Lemma find_terminated h b : Forall (λ x, x ≠ 13%N) h → find_crlf_crlf (h ++ CRLF_CRLF ++ b) = Some (length h).
Proof.
  intros Hh. rewrite no_cr_find by done. assert (find_crlf_crlf (CRLF_CRLF ++ b) = Some 0) as ->.
  { unfold CRLF_CRLF. cbn [app find_crlf_crlf]. unfold slice_starts_with. rewrite bool_decide_true; [done|].
    by exists b. }
  simpl. by rewrite Nat.add_0_r.
Qed.

Lemma find_partial h b x t : Forall (λ x, x ≠ 13%N) h → b ++ x :: t = h ++ CRLF_CRLF → find_crlf_crlf b = None.
Proof.
  intros Hh [(p & -> & Hp)|(y & h' & <- & _)]%app_prefix_cases.
  - rewrite no_cr_find by done. unfold CRLF_CRLF in Hp.
    do 4 (destruct p as [|? p]; [injection Hp as; subst; by vm_compute|]; injection Hp as -> Hp).
    by destruct p.
  - rewrite <-(app_nil_r b), no_cr_find by (by apply Forall_app in Hh as [? _]). done.
Qed.

Lemma try_read_frame v frame buf later rest :
  codec_ok → write_message v = Ok frame → buf ++ later = frame ++ rest →
  try_read buf = if length buf <? length frame then (Ok None, buf) else (Ok (Some v), drop (length frame) buf).
Proof.
  intros Hc Hw Hbuf. destruct (write_message_frame v frame Hw) as (body & Henc & Hlen & ->).
  pose proof (header_ascii _ Hlen) as [_ Hcr]%Forall_and. destruct (parse_header _ Hlen) as [Hp _].
  pose proof (header_length _ Hlen) as Hhl. revert Hbuf Hp Hhl Hcr.
  generalize (Utf8.bytes (message_header (N.of_nat (length body)))). intros h Hbuf Hp Hhl Hcr.
  rewrite !length_app. change (length CRLF_CRLF) with 4. unfold try_read.
  replace ((h ++ CRLF_CRLF ++ body) ++ rest) with ((h ++ CRLF_CRLF) ++ body ++ rest) in Hbuf
    by (by rewrite <-!app_assoc). apply app_prefix_cases in Hbuf as [(b & -> & Hb)|(x & t & Ht & _)].
  - rewrite <-app_assoc, find_terminated, take_app_length, Hp by done. cmp_false.
    rewrite Nat2N.id, !length_app. change (length CRLF_CRLF) with 4.
    replace (length h + 4 + length body) with (length h + (4 + length body)) by lia.
    destruct (Nat.ltb_spec (length h + (4 + length b)) (length h + (4 + length body))) as [|Hle]; [done|].
    apply app_prefix_cases in Hb as [(b' & -> & _)|(y & t & Ht & _)].
    + rewrite !app_assoc. replace (length h + (4 + length body)) with (length ((h ++ CRLF_CRLF) ++ body))
        by (rewrite !length_app; simpl; lia). rewrite take_app_length, drop_app_length.
      replace (length h + 4) with (length (h ++ CRLF_CRLF)) by (rewrite !length_app; simpl; lia).
      rewrite drop_app_length. by rewrite (Hc v body Henc).
    + apply (f_equal length) in Ht. rewrite length_app in Ht. simpl in Ht. lia.
  - rewrite (find_partial h buf x t) by done. apply (f_equal length) in Ht.
    rewrite !length_app in Ht. simpl in Ht. repeat cmp_false. by cmp_true.
Qed.

Lemma frame_nonempty v frame : write_message v = Ok frame → 0 < length frame.
Proof. intros (body & _ & _ & ->)%write_message_frame. rewrite !length_app. simpl. lia. Qed.

Lemma write_all_cons v vs stream :
  write_all (v :: vs) = Ok stream →
  ∃ frame rest, write_message v = Ok frame ∧ write_all vs = Ok rest ∧ stream = frame ++ rest.
Proof.
  cbn [write_all]. intros (frame & Hf & Hr)%bind_Ok. apply bind_Ok in Hr as (rest & Hr & [= <-]). eauto.
Qed.

(** What remains of a stream of messages: no buffered message is complete. *)
Definition pending (vs : list T) (buf later : bytes) : Prop :=
  write_all vs = Ok (buf ++ later) ∧
  ∀ v, head vs = Some v → ∃ frame, write_message v = Ok frame ∧ length buf < length frame.

Lemma drain_pending fuel vs buf later :
  codec_ok → write_all vs = Ok (buf ++ later) → length buf < fuel →
  ∃ vs1 vs2 buf', vs = vs1 ++ vs2 ∧ drain fuel buf = Some (Ok vs1, buf') ∧ pending vs2 buf' later.
Proof.
  intros Hc. revert vs buf. induction fuel as [|fuel IH]; intros vs buf Hvs Hfuel; [lia|].
  destruct vs as [|v vs].
  { exists [], [], buf. injection Hvs as Hnil. symmetry in Hnil. apply app_eq_nil in Hnil as [-> ->].
    by split_and!. }
  destruct (write_all_cons _ _ _ Hvs) as (frame & rest & Hf & Hr & Heq).
  cbn [drain]. rewrite (try_read_frame v frame buf later rest) by done.
  destruct (Nat.ltb_spec (length buf) (length frame)) as [Hlt|Hle].
  { exists [], (v :: vs), buf. split_and!; [done..|]. split; [done|]. intros ? [= <-]. eauto. }
  apply app_prefix_cases in Heq as [(b & -> & Hb)|(y & t & Ht & _)].
  2: { apply (f_equal length) in Ht. rewrite length_app in Ht. simpl in Ht. lia. }
  rewrite drop_app_length. pose proof (frame_nonempty v frame Hf). rewrite length_app in Hfuel.
  destruct (IH vs b) as (vs1 & vs2 & buf' & -> & -> & Hp); [congruence|lia|].
  by exists (v :: vs1), vs2, buf'.
Qed.

(** The reader is insensitive to how the stream arrives.  Given the bytes
    of any sequence of messages in chunks of any sizes, it yields, in order
    and without an error, exactly the messages whose last byte has arrived, and
    keeps the bytes of the first incomplete one. *)
Theorem framed_reader_stream vs chunks later :
  codec_ok → write_all vs = Ok (concat chunks ++ later) →
  chunks ≠ [] →
  ∃ vs1 vs2 buf, vs = vs1 ++ vs2 ∧ feed [] chunks = Some (Ok vs1, buf) ∧ pending vs2 buf later.
Proof.
  intros Hc. cut (∀ buf vs, write_all vs = Ok ((buf ++ concat chunks) ++ later) → chunks ≠ [] →
    ∃ vs1 vs2 buf', vs = vs1 ++ vs2 ∧ feed buf chunks = Some (Ok vs1, buf') ∧ pending vs2 buf' later);
    [by intros Hcut; apply (Hcut [])|].
  induction chunks as [|chunk chunks IH]; intros buf vs' Hvs Hne; [done|].
  cbn [concat] in Hvs. rewrite app_assoc, <-app_assoc in Hvs. cbn [feed].
  destruct (drain_pending (S (length (extend buf chunk))) vs' (extend buf chunk) (concat chunks ++ later))
    as (vs1 & vs2 & buf' & -> & -> & Hp); [done|done|lia|]. simpl.
  destruct chunks as [|chunk' chunks].
  { simpl. exists vs1, vs2, buf'. split_and!; [done| |done]. by rewrite app_nil_r. }
  destruct Hp as [Hvs2 _]. rewrite app_assoc in Hvs2.
  destruct (IH buf' vs2 Hvs2) as (vs3 & vs4 & buf'' & -> & -> & Hp'); [done|].
  exists (vs1 ++ vs3), vs4, buf''. split_and!; [by rewrite app_assoc|done|done].
Qed.

(** [read_message] reads back the first message of a stream. *)
Theorem message_roundtrip v frame rest :
  codec_ok → write_message v = Ok frame → read_message (frame ++ rest) = Ok (v, rest).
Proof. apply read_message_frame. Qed.

(** A message [write_message] refuses is one [read_message] would refuse. *)
Lemma write_read_limits v body :
  encode v = Ok body →
  (write_message v = Err (BodyTooLarge (N.of_nat (length body))) ↔
   (MAX_MESSAGE_SIZE < N.of_nat (length body))%N).
Proof.
  intros Henc. unfold write_message. rewrite Henc. cbn [map_err mbind result_bind]. case_match; bool_to_prop.
  - done.
  - split; [done|lia].
Qed.

End framing.

(** ** Concrete messages: strings, written as their bytes *)

Definition text_encode (s : string) : result string bytes := Ok (Utf8.bytes s).
Definition text_decode (b : bytes) : result string string := Ok (Utf8.of_bytes b).

Lemma text_codec_ok : codec_ok text_encode text_decode.
Proof. intros v body [= <-]. unfold text_decode. by rewrite of_bytes_bytes. Qed.

(** Two messages, cut inside the first header and inside the second body. *)
Definition sample_stream : bytes :=
  match write_all text_encode ["{}"; "[1]"] with Ok b => b | Err _ => [] end.

Lemma framed_reader_stream_witness :
  feed text_decode [] [take 5 sample_stream; take 40 (drop 5 sample_stream)] =
    Some (Ok ["{}"], take 22 (drop 23 sample_stream)) ∧
  ∃ vs1 vs2 buf, ["{}"; "[1]"] = vs1 ++ vs2 ∧
    feed text_decode [] [take 5 sample_stream; take 40 (drop 5 sample_stream)] = Some (Ok vs1, buf) ∧
    pending text_encode vs2 buf (drop 45 sample_stream).
Proof.
  split; [by vm_compute|]. apply framed_reader_stream; [exact text_codec_ok|by vm_compute|done].
Defined.

Lemma message_roundtrip_witness :
  read_message text_decode (sample_stream ++ [0%N]) =
  Ok ("{}", drop 23 sample_stream ++ [0%N]).
Proof.
  apply (message_roundtrip text_encode text_decode "{}" (take 23 sample_stream) (drop 23 sample_stream ++ [0%N]));
    [exact text_codec_ok|by vm_compute].
Defined.

(** Other spellings of the header name are not recognised. *)
Lemma header_case_sensitive :
  parse_content_length ("Content-length: 2" +:+ CRLF) = Err MissingContentLength.
Proof. by vm_compute. Qed.
Definition apply_state (step_id : string) (vars : gmap string string) (j : JobContext) : JobContext :=
  if bool_decide (vars = ∅) then j
  else
    let sid := state_step_id step_id in
    with_state (<[sid := insert_all vars (default ∅ (state j !! sid))]> (state j)) j.

(** [parse_kv_file]; the fuel of its loops suffices ([parse_kv_file_total]). *)
Definition kv_of (f : FileAt) : result FileCommandError (gmap string string) :=
  default (Err CannotRead) (parse_kv_file f).

(** The job keeps what was applied before an error. *)
Definition apply_file_commands_to_job (paths : FileCommandPaths) (j : JobContext)
    : result FileCommandError () * JobContext :=
  match kv_of (env_file paths) with
  | Err e => (Err e, j)
  | Ok env_vars =>
      let j := apply_env_file env_vars j in
      match parse_path_file (path_file paths) with
      | Err e => (Err e, j)
      | Ok extra_paths => (Ok (), apply_paths extra_paths j)
      end
  end.

Definition apply_file_commands (runner_env : option string) (paths : FileCommandPaths) (step_id : string)
    (j : JobContext) : result FileCommandError () * JobContext :=
  match kv_of (env_file paths) with
  | Err e => (Err e, j)
  | Ok env_vars =>
      let j := apply_env_file env_vars j in
      match parse_path_file (path_file paths) with
      | Err e => (Err e, j)
      | Ok extra_paths =>
          let j := apply_paths extra_paths j in
          match kv_of (output_file paths) with
          | Err e => (Err e, j)
          | Ok outputs =>
              let j := apply_outputs step_id outputs j in
              match kv_of (state_file paths) with
              | Err e => (Err e, j)
              | Ok state =>
                  let j := apply_state step_id state j in
                  if artifacts_feature_enabled runner_env j && exists_at (artifacts_file paths)
                  then process_artifacts_file (artifacts_file paths) j
                  else (Ok (), j)
              end
          end
      end
  end.

End artifacts.

Section examples.
Local Definition t (ls : list string) : bytes := Utf8.bytes (String.concat (String "010" EmptyString) ls).
Local Definition got (ls : list string) (k : string) : option string :=
  match parse_kv_text (t ls) with Some (Ok m) => m !! k | _ => None end.
Example kv_pairs : got ["FOO=bar"; "BAZ=qux"; ""] <$> ["FOO"; "BAZ"] = [Some "bar"; Some "qux"].
Proof. by vm_compute. Qed.
Example kv_heredoc : got ["CERT<<EOF"; "a"; "b=c"; "EOF"; ""] "CERT" = Some ("a" +:+ String "010" "b=c").
Proof. by vm_compute. Qed.
Example kv_unterminated : parse_kv_text (t ["B<<EOF"; "x"; ""]) = Some (Err (DelimiterNotFound "EOF")).
Proof. by vm_compute. Qed.
Example kv_invalid : parse_kv_text (t ["not a command"; ""]) = Some (Err (InvalidLine "not a command")).
Proof. by vm_compute. Qed.
Example kv_last_wins : got ["FOO=bar"; ""; "FOO=baz"; "EMPTY<<E"; "E"] <$> ["FOO"; "EMPTY"] = [Some "baz"; Some ""].
Proof. by vm_compute. Qed.
Example path_lines : lines (t ["/a b "; ""; "/c"]) = ["/a b "; ""; "/c"].
Proof. by vm_compute. Qed.
End examples.
(** ** The queue and the server *)
Section protocol.
Context `{HashOrder}.
Implicit Types (q : ServerQueue) (u : StepUpdate).

(** The queue, the request under way, and what the server was told last about
    each step. *)
Record Link : Type := mkLink {
  queue : ServerQueue;
  in_flight : option (StepsBody * N);
  server : gmap string StepUpdate;
}.

Definition receive (b : StepsBody) (known : gmap string StepUpdate) : gmap string StepUpdate :=
  foldl (λ m u, <[external_id u := u]> m) known (b_steps b).

Inductive LinkEvent : Type :=
| Reported (u : StepUpdate)
| FlushStarted
| Delivered
| Refused (applied : bool)
| Aborted (applied : bool).

(** One event.  A flush takes the lock, lets it go while it waits, and takes it
    again; flushes do not overlap.  A refused request may still have been
    applied; the task of an aborted one does not come back to the queue. *)
Definition link_step (e : LinkEvent) (l : Link) : option Link :=
  match e, in_flight l with
  | Reported u, f => Some (mkLink (queue_update (queue l) u) f (server l))
  | FlushStarted, None =>
      let '(f, q) := take_steps_update_body (queue l) in Some (mkLink q f (server l))
  | Delivered, Some (b, g) =>
      Some (mkLink (mark_steps_published (queue l) g) None (receive b (server l)))
  | Refused applied, Some (b, g) =>
      Some (mkLink (requeue_steps (queue l) (b_steps b)) None
        (if applied then receive b (server l) else server l))
  | Aborted applied, Some (b, g) =>
      Some (mkLink (queue l) None (if applied then receive b (server l) else server l))
  | _, _ => None
  end.

Fixpoint link_run (es : list LinkEvent) (l : Link) : option Link :=
  match es with
  | [] => Some l
  | e :: es => l ← link_step e l; link_run es l
  end.

Definition fresh (job plan : string) : Link := mkLink (new_queue job plan) None ∅.

Definition is_report (e : LinkEvent) : bool := match e with Reported _ => true | _ => false end.
Definition is_abort (e : LinkEvent) : bool := match e with Aborted _ => true | _ => false end.

(** Where an up-to-date record is: at the server, or on its way. *)
Record link_ok (l : Link) : Prop := {
  ok_keyed : ∀ k u, all_steps (queue l) !! k = Some u → external_id u = k;
  ok_dirty : ∀ k, k ∈ dirty_keys (queue l) → is_Some (all_steps (queue l) !! k);
  ok_server : ∀ k, is_Some (server l !! k) → is_Some (all_steps (queue l) !! k);
  ok_body : ∀ b g u, in_flight l = Some (b, g) → u ∈ b_steps b →
    is_Some (all_steps (queue l) !! external_id u);
  ok_clean : ∀ k u, all_steps (queue l) !! k = Some u → k ∉ dirty_keys (queue l) →
    match in_flight l with
    | Some (b, _) => (∀ v, v ∈ b_steps b → external_id v = k → v = u) ∧
                     (u ∈ b_steps b ∨ server l !! k = Some u)
    | None => server l !! k = Some u
    end;
  ok_generation :
    match in_flight l with
    | Some (_, g) => (published_generation (queue l) < g <= steps_generation (queue l))%N ∧
                     (dirty_keys (queue l) ≠ ∅ → (g < steps_generation (queue l))%N)
    | None => (published_generation (queue l) <= steps_generation (queue l))%N ∧
              (dirty_keys (queue l) ≠ ∅ → (published_generation (queue l) < steps_generation (queue l))%N)
    end;
}.

Lemma queue_update_steps q u :
  all_steps (queue_update q u) =
    <[external_id u := merge_step_update (all_steps q !! external_id u) (from_full u)]> (all_steps q).
Proof.
  unfold queue_update. case_bool_decide as Hm; cbn [all_steps]; [|done]. by rewrite insert_id.
Qed.

Lemma receive_lookup b known k :
  receive b known !! k =
    match last (filter (λ u, external_id u = k) (b_steps b)) with Some u => Some u | None => known !! k end.
Proof.
  unfold receive. generalize (b_steps b). clear b. intros us. induction us as [|u us IH] using rev_ind; [done|].
  rewrite foldl_app. cbn [foldl]. rewrite filter_app, filter_cons, filter_nil. case_decide as Hu.
  - subst k. by rewrite lookup_insert_eq, last_snoc.
  - rewrite lookup_insert_ne by done. by rewrite app_nil_r.
Qed.

Lemma receive_spec b known k u :
  (∀ v, v ∈ b_steps b → external_id v = k → v = u) → external_id u = k →
  u ∈ b_steps b ∨ known !! k = Some u → receive b known !! k = Some u.
Proof.
  intros Hv Hk Hu. rewrite receive_lookup.
  destruct (last _) as [v|] eqn:Hl.
  - apply last_Some_elem_of in Hl. apply list_elem_of_filter in Hl as [Hvk Hvb]. by rewrite (Hv v).
  - destruct Hu as [Hu|Hu]; [|done]. apply last_None in Hl.
    assert (u ∈ filter (λ u, external_id u = k) (b_steps b)) as Hf by (by apply list_elem_of_filter).
    rewrite Hl in Hf. by apply elem_of_nil in Hf.
Qed.

Lemma receive_known b known k :
  is_Some (receive b known !! k) → is_Some (known !! k) ∨ ∃ u, u ∈ b_steps b ∧ external_id u = k.
Proof.
  rewrite receive_lookup. destruct (last _) as [v|] eqn:Hl; [|by left]. intros _. right.
  apply last_Some_elem_of, list_elem_of_filter in Hl as [? ?]. eauto.
Qed.

Lemma receive_other b known k :
  (∀ u, u ∈ b_steps b → external_id u ≠ k) → receive b known !! k = known !! k.
Proof.
  intros Hb. rewrite receive_lookup. destruct (last _) as [v|] eqn:Hl; [|done].
  apply last_Some_elem_of, list_elem_of_filter in Hl as [Hk Hv]. by destruct (Hb v Hv).
Qed.

Lemma wrap_succ_small g : (g + 1 < 2 ^ 64)%N → wrap_succ g = (g + 1)%N.
Proof. intros Hg. unfold wrap_succ. by apply N.mod_small. Qed.

Lemma report_ok l u :
  link_ok l → (steps_generation (queue l) + 1 < 2 ^ 64)%N →
  link_ok (mkLink (queue_update (queue l) u) (in_flight l) (server l)) ∧
  (steps_generation (queue_update (queue l) u) <= steps_generation (queue l) + 1)%N.
Proof.
  intros [Hk Hd Hs Hb Hc Hg] Hn. unfold queue_update. case_bool_decide as Hm; [split; [by split|cbn; lia]|].
  cbn [steps_generation]. rewrite wrap_succ_small by done. split; [|done].
  set (m := merge_step_update _ _) in *.
  assert (∀ k, is_Some (all_steps (queue l) !! k) → is_Some (<[external_id u := m]> (all_steps (queue l)) !! k)) as Hin.
  { intros k Hi. destruct (decide (external_id u = k)) as [<-|Hne];
      [rewrite lookup_insert_eq; eauto|by rewrite lookup_insert_ne]. }
  split; cbn [queue in_flight server all_steps dirty_keys published_generation steps_generation].
  - intros k v. destruct (decide (external_id u = k)) as [<-|Hne].
    + rewrite lookup_insert_eq. intros [= <-]. apply (merge_grows _ u).
    + rewrite lookup_insert_ne by done. apply Hk.
  - intros k [->%elem_of_singleton|Hk']%elem_of_union; [rewrite lookup_insert_eq; eauto|by apply Hin, Hd].
  - intros k Hi. by apply Hin, Hs.
  - intros b g v Hf Hv. by apply Hin, (Hb b g).
  - intros k v Hv [Hne Hnd]%not_elem_of_union. apply not_elem_of_singleton in Hne.
    rewrite lookup_insert_ne in Hv by done. by apply Hc.
  - destruct (in_flight l) as [[b g]|]; split_and!; lia.
Qed.

Lemma elem_of_sorted_records q (d : gset string) u :
  u ∈ merge_sort number_le (omap (λ k, all_steps q !! k) (hash_order d)) ↔
  ∃ k, k ∈ d ∧ all_steps q !! k = Some u.
Proof.
  rewrite (merge_sort_Permutation number_le), list_elem_of_omap. setoid_rewrite hash_order_perm.
  setoid_rewrite elem_of_elements. done.
Qed.

Lemma take_ok l :
  link_ok l → in_flight l = None →
  let '(f, q) := take_steps_update_body (queue l) in link_ok (mkLink q f (server l)) ∧
    steps_generation q = steps_generation (queue l) ∧ all_steps q = all_steps (queue l).
Proof.
  intros [Hk Hd Hs Hb Hc Hg] Hf. unfold take_steps_update_body, has_step_updates.
  destruct (negb (negb _)) eqn:Hu.
  - split; [|done]. rewrite Hf in Hg, Hc. split; cbn [queue in_flight server]; try done.
  - split; [|done]. rewrite Hf in Hg. destruct Hg as [Hle Hlt].
    rewrite negb_involutive in Hu. apply N.eqb_neq in Hu.
    split; cbn [queue in_flight server with_dirty all_steps dirty_keys published_generation steps_generation].
    + done.
    + intros k []%not_elem_of_empty.
    + done.
    + intros b g u [= <- <-]. cbn [b_steps]. intros (k & _ & Hu')%elem_of_sorted_records.
      rewrite (Hk _ _ Hu'). eauto.
    + intros k u Hku _. cbn [b_steps]. split.
      * intros v (k' & _ & Hv)%elem_of_sorted_records Hvk. rewrite (Hk _ _ Hv) in Hvk. subst k'. congruence.
      * destruct (decide (k ∈ dirty_keys (queue l))) as [Hin|Hout].
        -- left. apply elem_of_sorted_records. eauto.
        -- right. specialize (Hc k u Hku Hout). by rewrite Hf in Hc.
    + split; [lia|done].
Qed.

(** An answered flush leaves the records of the body at the server. *)
Lemma deliver_ok l b g :
  link_ok l → in_flight l = Some (b, g) →
  link_ok (mkLink (mark_steps_published (queue l) g) None (receive b (server l))).
Proof.
  intros [Hk Hd Hs Hb Hc Hg] Hf. rewrite Hf in Hg. destruct Hg as [Hlt Hdg].
  split; cbn [queue in_flight server mark_steps_published with_dirty all_steps dirty_keys published_generation steps_generation].
  - done.
  - done.
  - intros k [Hi|(u & Hu & <-)]%receive_known; [by apply Hs|by eapply Hb].
  - done.
  - intros k u Hku Hnd. specialize (Hc k u Hku Hnd). rewrite Hf in Hc. destruct Hc as [Hv Hu].
    apply receive_spec; [done|by apply Hk|done].
  - split; [lia|]. intros Hne. specialize (Hdg Hne). lia.
Qed.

○ ○ ○ ○ ○

Requirement: A verbatim transcription is required: the first line of the listing, the line containing "intros Hh [(p", and every line between them.

Answer:
Lemma find_terminated h b : Forall (λ x, x ≠ 13%N) h → find_crlf_crlf (h ++ CRLF_CRLF ++ b) = Some (length h).
Proof.
  intros Hh. rewrite no_cr_find by done. assert (find_crlf_crlf (CRLF_CRLF ++ b) = Some 0) as ->.
  { unfold CRLF_CRLF. cbn [app find_crlf_crlf]. unfold slice_starts_with. rewrite bool_decide_true; [done|].
    by exists b. }
  simpl. by rewrite Nat.add_0_r.
Qed.

Lemma find_partial h b x t : Forall (λ x, x ≠ 13%N) h → b ++ x :: t = h ++ CRLF_CRLF → find_crlf_crlf b = None.
Proof.
  intros Hh [(p & -> & Hp)|(y & h' & <- & _)]%app_prefix_cases.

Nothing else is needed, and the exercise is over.